Ein kleiner, autonom fahrender Elektrobus am Stadtbahnhof. An der Haltestelle stehen einige wartende Personen.
Insgesamt zwei automatisierte Elektrobusse fahren auf einer 1,5 Kilometer langen Teststrecke zwischen dem Bahnhof Iserlohn und dem Campus der Fachhochschule Südwestfalen im Linienverkehr. | Foto (Detail): Rupert Oberhäuser © picture alliance / Rupert Oberhäuser

Wer ist verantwortlich, wenn ein Unfall mit einem selbstfahrenden Auto passiert? Wenn Jurist*innen sich mit Assistenzsystemen und autonomem Fahren befassen, wird es komplex. In Würzburg gibt es eigens die Forschungsstelle RobotRecht, die sich mit solchen technik-rechtlichen Fragen beschäftigt. Wissenschaftlicher Mitarbeiter Max Tauschhuber gibt einen Einblick.

Herr Tauschhuber, welche Aspekte beim Fahrzeug wären durch Automatisierung betroffen? Und was gehört alles bei einem autonomen Fahrzeug dazu?

Da muss man bei den Begrifflichkeiten aufpassen. Bei Fahrzeugen wird zwischen mehreren Stufen unterschieden. Die deutsche Bundesanstalt für Straßenwesen hat seit 2021 eine neue Kategorisierung mit drei Levels eingeführt.

Die erste Stufe ist der assistierte Modus. Da werden die Fahrzeugführer*innen bei der Ausübung bestimmter Fahraufgaben unterstützt – ungeachtet dessen müssen sie permanent das System und das Umfeld überwachen. Dazu gehören Tempomaten oder Spurhalteassistenten.

Dann gibt es den automatisierten Modus. Da können Fahrzeugführer*innen, während das System das Fahrzeug fährt, fahrfremde Tätigkeiten vornehmen.
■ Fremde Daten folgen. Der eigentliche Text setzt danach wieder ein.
(** X23. A result of the Piper service is served from the cache on the
    next call exactly when the file behind it is not empty. The service
    returns a result whenever the engine exits with code 0 and a file is
    there, be it empty (size 0): such a result is not cached, and the next
    call runs the engine again; after any other result the next call (the
    cache in use) returns the same path marked as cached and runs nothing. *)
Theorem piper_second_call
    (self self1 : PiperTTS.PiperTTSService) (text speed_text : list N) (use_cache : bool)
    (models models2 : list (list N)) (run run2 : engine_run) (elapsed elapsed2 : Z)
    (w w1 : world) (s : PiperTTS.speech) :
  PiperTTS.generate_speech self text speed_text use_cache models run elapsed w
  = (Some s, self1, w1) ->
  let second :=
    PiperTTS.generate_speech self1 text speed_text true models2 run2 elapsed2 w1 in
  (PiperTTS.file_size s <> Some 0%nat ->
   exists s2, second = (Some s2, self1, w1)
     /\ PiperTTS.cached s2 = true
     /\ PiperTTS.audio_path s2 = PiperTTS.audio_path s)
  /\ (PiperTTS.file_size s = Some 0%nat ->
      snd second = run_engine run2 (PiperTTS._get_cache_path self text speed_text) w1).
Proof.
  intros H second. subst second.
  apply piper_generate_speech_some in H as (He1 & He & Hm & Hp & Hpath & Hcase).
  unfold PiperTTS.generate_speech. rewrite He1.
  destruct (PiperTTS.piper_executable self) as [exe|]; [|congruence].
  destruct (PiperTTS.model_path self1) as [m|]; [|congruence].
  cbn [negb andb]. rewrite Hp.
  set (p := PiperTTS._get_cache_path self text speed_text) in *.
  assert (Hc : _is_cached w1 p = negb (bool_decide (PiperTTS.file_size s = Some 0%nat))).
  { destruct Hcase as [(_ & Hfs & -> & Hc) | (_ & _ & size & Hfs & Hsz)].
    - rewrite Hc, Hfs. reflexivity.
    - rewrite (is_cached_size _ _ _ Hsz), Hfs. destruct size; reflexivity. }
  split.
  - intros Hne. rewrite bool_decide_eq_false_2 in Hc by exact Hne. rewrite Hc.
    eexists. split; [reflexivity|]. cbn. auto.
  - intros H0. rewrite bool_decide_eq_true_2 in Hc by exact H0. rewrite Hc.
    destruct (how run2); try reflexivity.
    destruct (st_size (run_engine run2 p w1) p); reflexivity.
Qed.
(** * array-index-check-undefined: a shallow embedding of the rule

    The development follows [src/rules/array-index-check-undefined/index.ts].
    The syntax tree is the subset of ESTree the rule inspects; a node is
    located by the chain of its ancestors, which is what the rule's
    [node.parent] walks traverse. *)

From Stdlib Require Import List String Ascii Bool Arith NArith ZArith Lia.
From Stdlib Require Import DecimalString.
Import ListNotations.
Local Open Scope string_scope.
Local Open Scope list_scope.

Set Implicit Arguments.
Set Warnings "-register-all".

(** ** Syntax tree *)

Module AST.

(** The value of a [Literal] node.  A numeric literal carries its value;
    [String(value)] of a non-negative integer literal below 10^21 is
    its decimal numeral.  A regular expression and a big integer carry the text
    [String(value)] gives. *)
Inductive literalValue : Type :=
| LNumber (n : N)
| LString (s : string)
| LBoolean (b : bool)
| LNull
| LRegExp (text : string)
| LBigInt (digits : string).

(** The node kinds the rule tells apart.  [Other] stands for every node
    type the rule never tests for (function expressions, class bodies,
    [this], array and object literals, ...): it keeps its type name and its
    children so that the traversal and the parent walks pass through it. *)
Inductive node : Type :=
| Identifier (name : string)
| Literal (value : literalValue)
| MemberExpression (object property : node) (computed optional : bool)
| CallExpression (callee : node) (arguments : list node) (optional : bool)
| ChainExpression (expression : node)
| LogicalExpression (operator : string) (left right : node)
| BinaryExpression (operator : string) (left right : node)
| UnaryExpression (operator : string) (argument : node)
| ConditionalExpression (test consequent alternate : node)
| AssignmentExpression (operator : string) (left right : node)
| ExpressionStatement (expression : node)
| BlockStatement (body : list node)
| Program (body : list node)
| IfStatement (test consequent : node) (alternate : option node)
| ReturnStatement (argument : option node)
| ThrowStatement (argument : node)
| ForStatement (init test update : option node) (body : node)
| VariableDeclaration (kind : string) (declarations : list node)
| VariableDeclarator (id : node) (init : option node)
| Other (type : string) (children : list node).

(** The property of a parent through which a child is reached. *)
Inductive field : Type :=
| FObject | FProperty | FCallee | FArguments (i : nat) | FExpression
| FLeft | FRight | FArgument | FTest | FConsequent | FAlternate
| FBody (i : nat) | FInit | FUpdate | FLoopBody
| FDeclarations (i : nat) | FId | FChildren (i : nat).

Definition field_eqb (f g : field) : bool :=
  match f, g with
  | FObject, FObject | FProperty, FProperty | FCallee, FCallee
  | FExpression, FExpression | FLeft, FLeft | FRight, FRight
  | FArgument, FArgument | FTest, FTest | FConsequent, FConsequent
  | FAlternate, FAlternate | FInit, FInit | FUpdate, FUpdate
  | FLoopBody, FLoopBody | FId, FId => true
  | FArguments i, FArguments j | FBody i, FBody j
  | FDeclarations i, FDeclarations j | FChildren i, FChildren j => Nat.eqb i j
  | _, _ => false
  end.

(** A node reference: object identity in the source is position in the
    tree, the fields followed from the node up to the root. *)
Definition path := list field.

Fixpoint path_eqb (p q : path) : bool :=
  match p, q with
  | [], [] => true
  | f :: p', g :: q' => field_eqb f g && path_eqb p' q'
  | _, _ => false
  end.

(** A located node: the node together with its ancestors, innermost
    first, each with the field that leads down towards the node.
    [node.parent] is the head of [up]. *)
Record loc : Type := Loc { here : node; up : list (node * field) }.

Definition path_of (l : loc) : path := map snd (up l).

(** [a === b] on node references of one tree. *)
Definition same_node (a b : loc) : bool := path_eqb (path_of a) (path_of b).

(** The proper ancestors, innermost first: the successive values of
    [current] in a [current = current.parent] walk starting at the parent. *)
Fixpoint ancestors_up (u : list (node * field)) : list loc :=
  match u with
  | [] => []
  | (p, _) :: r => Loc p r :: ancestors_up r
  end.
Definition ancestors (l : loc) : list loc := ancestors_up (up l).

(** The reference to the child [c] found in field [f] of [l]. *)
Definition sub (l : loc) (f : field) (c : node) : loc :=
  Loc c ((here l, f) :: up l).

(** The children of a node, each with the field that holds it. *)
Fixpoint indexed (mk : nat -> field) (i : nat) (l : list node)
  : list (field * node) :=
  match l with
  | [] => []
  | x :: r => (mk i, x) :: indexed mk (S i) r
  end.

Definition opt_child (f : field) (o : option node) : list (field * node) :=
  match o with Some x => [(f, x)] | None => [] end.

Definition children (n : node) : list (field * node) :=
  match n with
  | Identifier _ | Literal _ => []
  | MemberExpression o p _ _ => [(FObject, o); (FProperty, p)]
  | CallExpression c a _ => (FCallee, c) :: indexed FArguments 0 a
  | ChainExpression e | ExpressionStatement e => [(FExpression, e)]
  | LogicalExpression _ l r | BinaryExpression _ l r
  | AssignmentExpression _ l r => [(FLeft, l); (FRight, r)]
  | UnaryExpression _ a | ThrowStatement a => [(FArgument, a)]
  | ConditionalExpression t c a =>
      [(FTest, t); (FConsequent, c); (FAlternate, a)]
  | BlockStatement b | Program b => indexed FBody 0 b
  | IfStatement t c a =>
      (FTest, t) :: (FConsequent, c) :: opt_child FAlternate a
  | ReturnStatement a => opt_child FArgument a
  | ForStatement i t s b =>
      opt_child FInit i ++ opt_child FTest t ++ opt_child FUpdate s ++
      [(FLoopBody, b)]
  | VariableDeclaration _ d => indexed FDeclarations 0 d
  | VariableDeclarator x i => (FId, x) :: opt_child FInit i
  | Other _ c => indexed FChildren 0 c
  end.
Man könnte etwas lesen, beispielsweise. Aber die fahrzeugführende Person muss weiterhin so weit aufmerksam bleiben, dass sie nach Aufforderung durch das System die Fahraufgabe rechtzeitig wieder übernehmen kann.

Der dritte Modus ist der autonome Modus. Hier fährt nur noch das System das Fahrzeug. Menschen an Bord sind nur noch Passagier*innen. Busse, die im autonomen Modus betrieben werden, werden auch Shuttles genannt. Da kann man sich vorstellen, dass diese Fahrzeuge kein Lenkrad oder sonstige Bedienelemente mehr haben.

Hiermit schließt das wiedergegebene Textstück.